Ernie Jones turned 17 just in time to join the Navy before the end of World War II. Perhaps he was a latecomer to the war effort, but he managed to see plenty of action nonetheless. He wound up on one of the most decorated ships of the entire war, and saw action in 13 different areas in the Pacific Theatre.
Jones joined the Navy in November 1944 and was sent to the USS Pennsylvania in May 1945. A survivor of the Japanese attack on Pearl Harbor and the Pennsylvania, Jones was on board during the bombing of Wake Island, then on to Saipan for ammunition before ending up in Okinawa. That’s where the action really got heated.
“As the Navy flagship, we took the admiral aboard, and a Japanese plane dropped a torpedo, striking the Pennsylvania in the rear propeller,” Jones said.

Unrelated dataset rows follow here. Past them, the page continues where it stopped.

(** The loop that removes repeated paths, started in a state where [seen]
    holds the elements of [ordered]: it appends to [ordered] the elements
    of [l] that are new, each once, in the order of their first
    occurrence. *)
Lemma dedup_loop_spec (l : list string) :
  ∀ (seen : gset string) (ordered : list string),
    (∀ x, x ∈ seen ↔ x ∈ ordered) →
    ∃ new, (foldl dedup_step (seen, ordered) l).2 = ordered ++ new ∧
      NoDup new ∧
      (∀ x, x ∈ new ↔ x ∈ l ∧ x ∉ ordered) ∧
      new `sublist_of` l ∧
      (∀ (i j : nat) p q, new !! i = Some p → new !! j = Some q → i < j →
         ∃ l1 l2, l = l1 ++ p :: l2 ∧ (p ∉ l1) ∧ (q ∉ l1)).
Proof.
  induction l as [|x l IH]; intros seen ordered Hseen; simpl.
  - exists []. rewrite app_nil_r. split_and!; try constructor.
    + by intros ?%elem_of_nil.
    + by intros [?%elem_of_nil _].
    + intros i j p q Hi. by rewrite lookup_nil in Hi.
  - unfold dedup_step at 2. simpl. destruct (decide (x ∈ seen)) as [Hx|Hx].
    + destruct (IH seen ordered Hseen) as (new & -> & Hnd & Hin & Hsub & Hord).
      assert (∀ y, y ∈ new → y ≠ x) as Hne.
      { intros y Hy%Hin ->. destruct Hy as [_ Hy]. by apply Hy, Hseen. }
      exists new. split_and!; try done.
      * intros y. rewrite Hin, elem_of_cons. split; [intros [? ?]; by auto|].
        intros [[->|?] Hno]; [|done]. by apply Hseen in Hx.
      * by constructor.
      * intros i j p q Hi Hj Hij.
        destruct (Hord i j p q Hi Hj Hij) as (l1 & l2 & -> & Hp & Hq).
        exists (x :: l1), l2. split; [done|].
        split; apply not_elem_of_cons; split; try done.
        -- eapply Hne, list_elem_of_lookup_2, Hi.
        -- eapply Hne, list_elem_of_lookup_2, Hj.
    + destruct (IH (seen ∪ {[x]}) (ordered ++ [x]))
        as (new & -> & Hnd & Hin & Hsub & Hord).
      { intros y. rewrite elem_of_union, elem_of_singleton, elem_of_app,
          list_elem_of_singleton. by rewrite Hseen. }
      exists (x :: new). rewrite <- app_assoc. simpl.
      assert (∀ y, y ∈ new → y ≠ x) as Hne.
      { intros y Hy%Hin ->. destruct Hy as [_ Hy]. apply Hy.
        apply elem_of_app. right. by left. }
      assert (x ∉ ordered) as Hxo by (by rewrite <- Hseen).
      split_and!; try done.
      * constructor; [|done]. intros Hxn. by apply (Hne x).
      * intros y. rewrite !elem_of_cons, Hin, elem_of_app, list_elem_of_singleton.
        split.
        -- intros [->|[? ?]]; [by auto|]. split; [by auto|]. by auto.
        -- intros [[->|?] Hno]; [by left|].
           destruct (decide (y = x)) as [->|?]; [by left|].
           right. split; [done|]. by intros [?|?].
      * by constructor.
      * intros i j p q Hi Hj Hij.
        destruct i as [|i]; simpl in Hi.
        -- injection Hi as <-. exists [], l. simpl.
           split_and!; [done|apply not_elem_of_nil..].
        -- destruct j as [|j]; [lia|]. simpl in Hj.
           destruct (Hord i j p q Hi Hj ltac:(lia)) as (l1 & l2 & -> & Hp & Hq).
           exists (x :: l1), l2. split; [done|].
           split; apply not_elem_of_cons; split; try done.
           ++ eapply Hne, list_elem_of_lookup_2, Hi.
           ++ eapply Hne, list_elem_of_lookup_2, Hj.
Qed.

Lemma find_all_info_plists_spec (names : list string) :
  NoDup (find_all_info_plists names) ∧
  (∀ p, p ∈ find_all_info_plists names ↔ p ∈ names ∧ matches_any p = true) ∧
  find_all_info_plists names `sublist_of` names ∧
  (∀ (i j : nat) p q,
     find_all_info_plists names !! i = Some p →
     find_all_info_plists names !! j = Some q → i < j →
     ∃ l1 l2, names = l1 ++ p :: l2 ∧ (p ∉ l1) ∧ (q ∉ l1)).
Proof.
  unfold find_all_info_plists. cbv zeta.
  destruct (dedup_loop_spec (List.filter matches_any names) ∅ [])
    as (new & -> & Hnd & Hin & Hsub & Hord).
  { intros x. by rewrite elem_of_empty, elem_of_nil. }
  simpl. split_and!; [done| | |].
  - intros p. rewrite Hin, list_filter_elem_of, elem_of_nil. tauto.
  - etrans; [done|]. apply list_filter_sublist.
  - intros i j p q Hi Hj Hij.
    destruct (Hord i j p q Hi Hj Hij) as (l1 & l2 & Hl & Hp & Hq).
    destruct (list_filter_split _ _ _ _ _ Hl) as (k1 & k2 & -> & <-).
    exists k1, k2. split; [done|].
    assert (∀ y, y ∈ new → y ∈ k1 → y ∈ List.filter matches_any k1) as Hk.
    { intros y Hy%Hin Hyk. apply list_filter_elem_of. split; [done|].
      destruct Hy as [Hy _]. by apply list_filter_elem_of in Hy as [_ ?]. }
    split; intros Hc.
    + eapply Hp, Hk; [|done]. eapply list_elem_of_lookup_2, Hi.
    + eapply Hq, Hk; [|done]. eapply list_elem_of_lookup_2, Hj.
Qed.

Lemma elem_of_find_all_info_plists (names : list string) (p : string) :
  p ∈ find_all_info_plists names ↔ p ∈ names ∧ matches_any p = true.
Proof. apply find_all_info_plists_spec. Qed.

(** C9: the locator's list has no repetition, holds exactly the member
    names that match a pattern, is a subsequence of the archive's member
    list, and orders its paths by first occurrence: when [p] comes before
    [q] in the result, the first occurrence of [p] in the archive precedes
    every occurrence of [q]. *)
Theorem find_all_info_plists_first_seen_once (names : list string) :
  let found := find_all_info_plists names in
  NoDup found ∧
  (∀ p, p ∈ found ↔ p ∈ names ∧ matches_any p = true) ∧
  found `sublist_of` names ∧
  (∀ (i j : nat) p q, found !! i = Some p → found !! j = Some q → i < j →
     ∃ l1 l2, names = l1 ++ p :: l2 ∧ (p ∉ l1) ∧ (q ∉ l1)).
Proof. apply find_all_info_plists_spec. Qed.

(** A path that two patterns match, met twice and out of alphabetical
    order, is listed once, where it was first seen. *)
Example find_all_info_plists_twice_matched :
  fnmatch "Payload/b/x.app/Info.plist" "Payload/*.app/Info.plist" = true ∧
  fnmatch "Payload/b/x.app/Info.plist" "Payload/**/*.app/Info.plist" = true ∧
  find_all_info_plists
    [ "Payload/b/x.app/Info.plist"; "Payload/a.app/Info.plist";
      "Payload/b/x.app/Info.plist" ]
  = [ "Payload/b/x.app/Info.plist"; "Payload/a.app/Info.plist" ].
Proof. by vm_compute. Qed.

“I was taking a shower at the time. Imagine if you were in a barrel and someone was hitting it with a stick. It knocked us off our feet. I grabbed a handful of clothes off my bunk and went to general quarters. Fighting was supposedly at a standstill. It was only three days before V-J Day on Aug. 12.”
The Pennsylvania was towed to the other end of the bay in Okinawa for repairs, and as part of the gunnery crew, Jones slept on deck. When the announcement was made that the war had ended, Jones said everyone was so tired that no one made a sound. The Pennsylvania had fired more ammunition at the enemy than any other ship in world history.
Eventually, the ship was towed to a dry-dock in Guam. Jones had the dubious distinction of finding the last body of those sailors killed in the torpedo attack.
Crews were sent down into the keel of the ship to seal up the hole in the ship’s side. Jones was one of those sent down to shovel cement along the keel in order to seal up the torpedo damage.
“An officer came down the conveyor and asked us how much more cement we needed,” Jones said. “I said it was so dark down there, we couldn’t really be sure, so they sent down a light, and there was the body. It was partially covered up with cement. He had been there for 30 days. They asked me to bring him up, but I said that’s not my job.”
Jones remembers going up on the mess deck to eat after that job, and they were serving mutton. He says he’s not fond of lamb to this day.
The Pennsylvania suffered one last indignity. While on its way back to the states, a shaft broke on one of the propellers and it had to limp back to Bremerton, Wash. Jones spent the next year as a yeoman in the personnel office in Seattle, then was discharged in August 1946.
The USS Pennsylvania was used as a target ship during atomic bomb testing after the war, and was eventually sunk at Kwajalein Island in the South Pacific. Many of the Pennsylvania’s crew members, including Jones, have held reunions over the years, several of them here in Newton.